Besides saving loads of money and overcoming anxiety attacks, my detox experiment taught me three key lessons:

1. My productivity skyrocketed.

Addiction to shopping, also called oniomania, is not limited to spending beyond one’s means, but it also consumes lots of time: stalking people’s clothes online, looking for the best sales, thinking about purchasing things, but never buying them in real life. It dominates your physical being in the same way it dominates your state of mind.

Not having to check for sales on ASOS regularly is such a relief. Instead of daily browsing, I’ve concentrated on overcoming my insecurities with real help from professionals that I later discovered was still cheaper than concealing it with new purchases.

2. Shopping-free vacation is awesome.

Because of the constant need to check for the best deals, look for unseen and exotic stores I’ve ruined many vacations. During many of my travels, I was choosing hotels next to shopping areas, checking how far were the nearest must-visit store from every tourist attraction I was about to visit that day, and the stories might go on. My boyfriend was going nuts, and so was I (apparently).

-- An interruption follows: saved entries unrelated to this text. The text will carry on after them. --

Lemma parse_xid_eq buf buflen : received buf buflen →
  parse_xid buf buflen
  = Ret (buf, if decide (header_ok buf buflen ∧ udp_ok buf buflen) then Some (frame_xid buf) else None).
Proof.
  intros Hr. pose proof (recv_len _ _ Hr) as Hlen. pose proof (recv_bytes _ _ Hr) as Hb.
  destruct (received_lens _ _ Hr) as (_ & _ & _ & Hge).
  unfold parse_xid. rewrite Hge. unfold header_ok.
  destruct (ether_check _ _ Hr) as (w & -> & Hw). rewrite bind_Ret, Hw.
  check_case as [He|He]; [|by rewrite decide_False by (intros ((? & _) & _); done)].
  rewrite (ip_check_eq _ _ Hr), bind_Ret.
  check_case as [[Hp Ht]|Hn].
  2:{ rewrite decide_False; [done|]. intros ((_ & ? & ? & _) & _). by apply Hn. }
  destruct (cksum_check _ _ Hr Hp) as (r & c & -> & -> & Hc & Htest).
  rewrite bind_Ret, store_cksum_zero, bind_Ret, Hc, bind_Ret, restore_cksum, bind_Ret, Htest by done.
  check_case as [[Hz Hf]|Hn].
  2:{ rewrite decide_False; [done|]. intros ((_ & _ & _ & ? & ?) & _). by apply Hn. }
  rewrite (udp_check_eq _ _ Hr), bind_Ret. unfold udp_ok.
  check_case as [Hu|Hn]; [|by rewrite decide_False by (intros (_ & ?); done)].
  rewrite decide_True by done. rewrite load_le_field, bind_Ret by in_range.
  unfold frame_xid, bswap.
  rewrite <- (field_length buf (dhcp_hdr + dh_xid) 4) at 1 by in_range.
  by rewrite le_split_combine by (by apply field_bytes).
Qed.
(* ===== verification/Adapter.v ===== *)
(** * The bare-metal server: from Ethernet frame to Ethernet frame

    The Circle sample [circle/sample/06-ethernet-dhcp-lib]: [mystring.cpp], the
    conversions and entry points of [dhcp-server.cpp] and the frame handling of
    [CKernel::Run] in [kernel.cpp].  Logging is left out.  A [DHCPHdr *] into a
    received frame is the list of the bytes from there to the end of the frame
    buffer; the header offsets are those of [headers.h], which [Frame] lists.
    The clock register is an argument ([ticks], microseconds as 32 bits). *)
From S2P Require Import Frame.
From S2P Require Import Prelude Options Message LeaseStore ArrayPool HashTab HashPool BitmapOps BitmapVar BitmapUni Nprc Server.

Open Scope Z_scope.

(** ** mystring.cpp *)

Fixpoint my_memcpy (dest : list Z) (d : nat) (src : list Z) (s n : nat) : outcome (list Z) :=
  match n with
  | O => Ret dest
  | S n =>
      x ← deref src s;
      dest ← store dest d x;
      my_memcpy dest (S d) src (S s) n
  end.

Fixpoint my_memset (l : list Z) (p : nat) (c : Z) (n : nat) : outcome (list Z) :=
  match n with
  | O => Ret l
  | S n => l ← store l p (u8 c); my_memset l (S p) c n
  end.

Fixpoint my_memcmp (a b : list Z) (i n : nat) : outcome Z :=
  match n with
  | O => Ret 0
  | S n =>
      x ← deref a i; y ← deref b i;
      if negb (x =? y) then Ret (x - y) else my_memcmp a b (S i) n
  end.

(** ** headers.h and dhcp.h *)

(** [BE32] *)
Definition BE32 (x : Z) : Z :=
  Z.lor (Z.lor (Z.lor (Z.land (x ≫ 24) 0xFF) (Z.land (x ≫ 8) 0xFF00))
           (Z.land (u32 (x ≪ 8)) 0xFF0000)) (Z.land (u32 (x ≪ 24)) 0xFF000000).

(** [BE] of [circle/macros.h], on 16-bit values *)
Definition BE (x : Z) : Z :=
  Z.lor (Z.land x 0xFF00 ≫ 8) (Z.land x 0x00FF ≪ 8).

(** [sizeof (DHCPHdr)], with its 312 bytes of options *)
Definition DHCPHdr_SIZE : nat := 552.
Definition dh_options : nat := 240.

Definition DHCP_FIXED_LEN : Z := 240.
Definition DHCP_MAX_LEASES : Z := 2048.
Definition DHCP_BMUNI_NUM_RANGES : Z := 4.
Definition DHCP_POOL_START : Z := 0xC0A80464.
Definition DHCP_POOL_END : Z := 0xC0A8FFFF.
Definition DHCP_POOL_SIZE : Z := DHCP_POOL_END ⊟ DHCP_POOL_START ⊞ 1.

(** ** dhcp-server.cpp *)

Definition unpackIP (p : list Z) (o : nat) : outcome Z :=
  b0 ← deref p o; b1 ← deref p (o + 1); b2 ← deref p (o + 2); b3 ← deref p (o + 3);
  Ret (Z.lor (Z.lor (Z.lor (b0 ≪ 24) (b1 ≪ 16)) (b2 ≪ 8)) b3).
Lemma session_step_shows n p s r : Z.of_nat n < 2 ^ 31 → recv_ok n r → shows n p (Running s) → ∃ v,
  session_step request_len s r = Ret (fst (phase_step pad c p (event_of (c_xid c) r)), v) ∧
  shows n (snd (phase_step pad c p (event_of (c_xid c) r))) v.
Proof.
  intros Hn Hr Hs.
  assert (Hx : c_xid (s_client s) = c_xid c) by (by inversion Hs).
  assert (Hrb : length (s_rbuf s) = n) by (by inversion Hs).
  assert (Hset : ∀ pm rb, length rb = n →
    shows n p (Running (mkSession (s_client s) (s_bmeta s) pm (s_sbuf s) rb))).
  { intros pm rb Hl. inversion Hs; subst; cbn; by constructor. }
  unfold session_step. destruct r as [bytes sent| |]; cbn [event_of].
  - destruct Hr as [Hb Hl].
    rewrite store_n_le, bind_Ret by lia.
    replace (list_inserts 0 bytes (s_rbuf s)) with (bytes ++ drop (length bytes) (s_rbuf s)).
    2:{ rewrite <- (take_drop (length bytes) (s_rbuf s)) at 2. symmetry.
        apply (list_inserts_app [] (take (length bytes) (s_rbuf s))). solve_length. }
    destruct (parse_frame_understood bytes (drop (length bytes) (s_rbuf s))
      (set_xid (s_pmeta s) (c_xid (s_client s)))) as (l' & -> & Hl'); [done | lia |].
    rewrite bind_Ret. cbn [set_xid p_xid]. rewrite Hx. apply on_frame_shows.
    + apply understood_quads.
    + apply Hset. rewrite length_app, length_drop. lia.
  - apply on_timeout_shows. by apply Hset.
  - inversion Hs; subst; (eexists; split; [done|]); by apply (shows_over _ Failed).
Qed.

Funny enough, our first trip to London happened right after my shopping ban. It was in January. Every shopaholic knows what it means as sales are everywhere. It felt like torture not being able to visit any store, but it was the first time after ages since I discovered shopping-free vacation. It’s was a relief and a time saviour too.

3. I started appreciating gifts.

You wouldn’t be tempted to go to dinner after you just ate, would you? That’s how I felt about the gifts I used to receive. Since my detoxification process began, it has also affected the way I look at things in general. I started appreciating gifts not only for the moment I accept them. I enjoyed the feeling and oddly enough that was something completely new.

As I look over my experience, I now realise that detoxification has allowed me to feel and notice things that were mostly concealed by my addiction to shopping. I had been feeling numb for a long time before realising that something is off and needs to be changed. Not shopping for 365 days taught me to be more mindful and, thankfully, helped me to conquer my general impulsiveness and compulsiveness in real and virtual worlds.

And I didn’t celebrate it with a new purchase.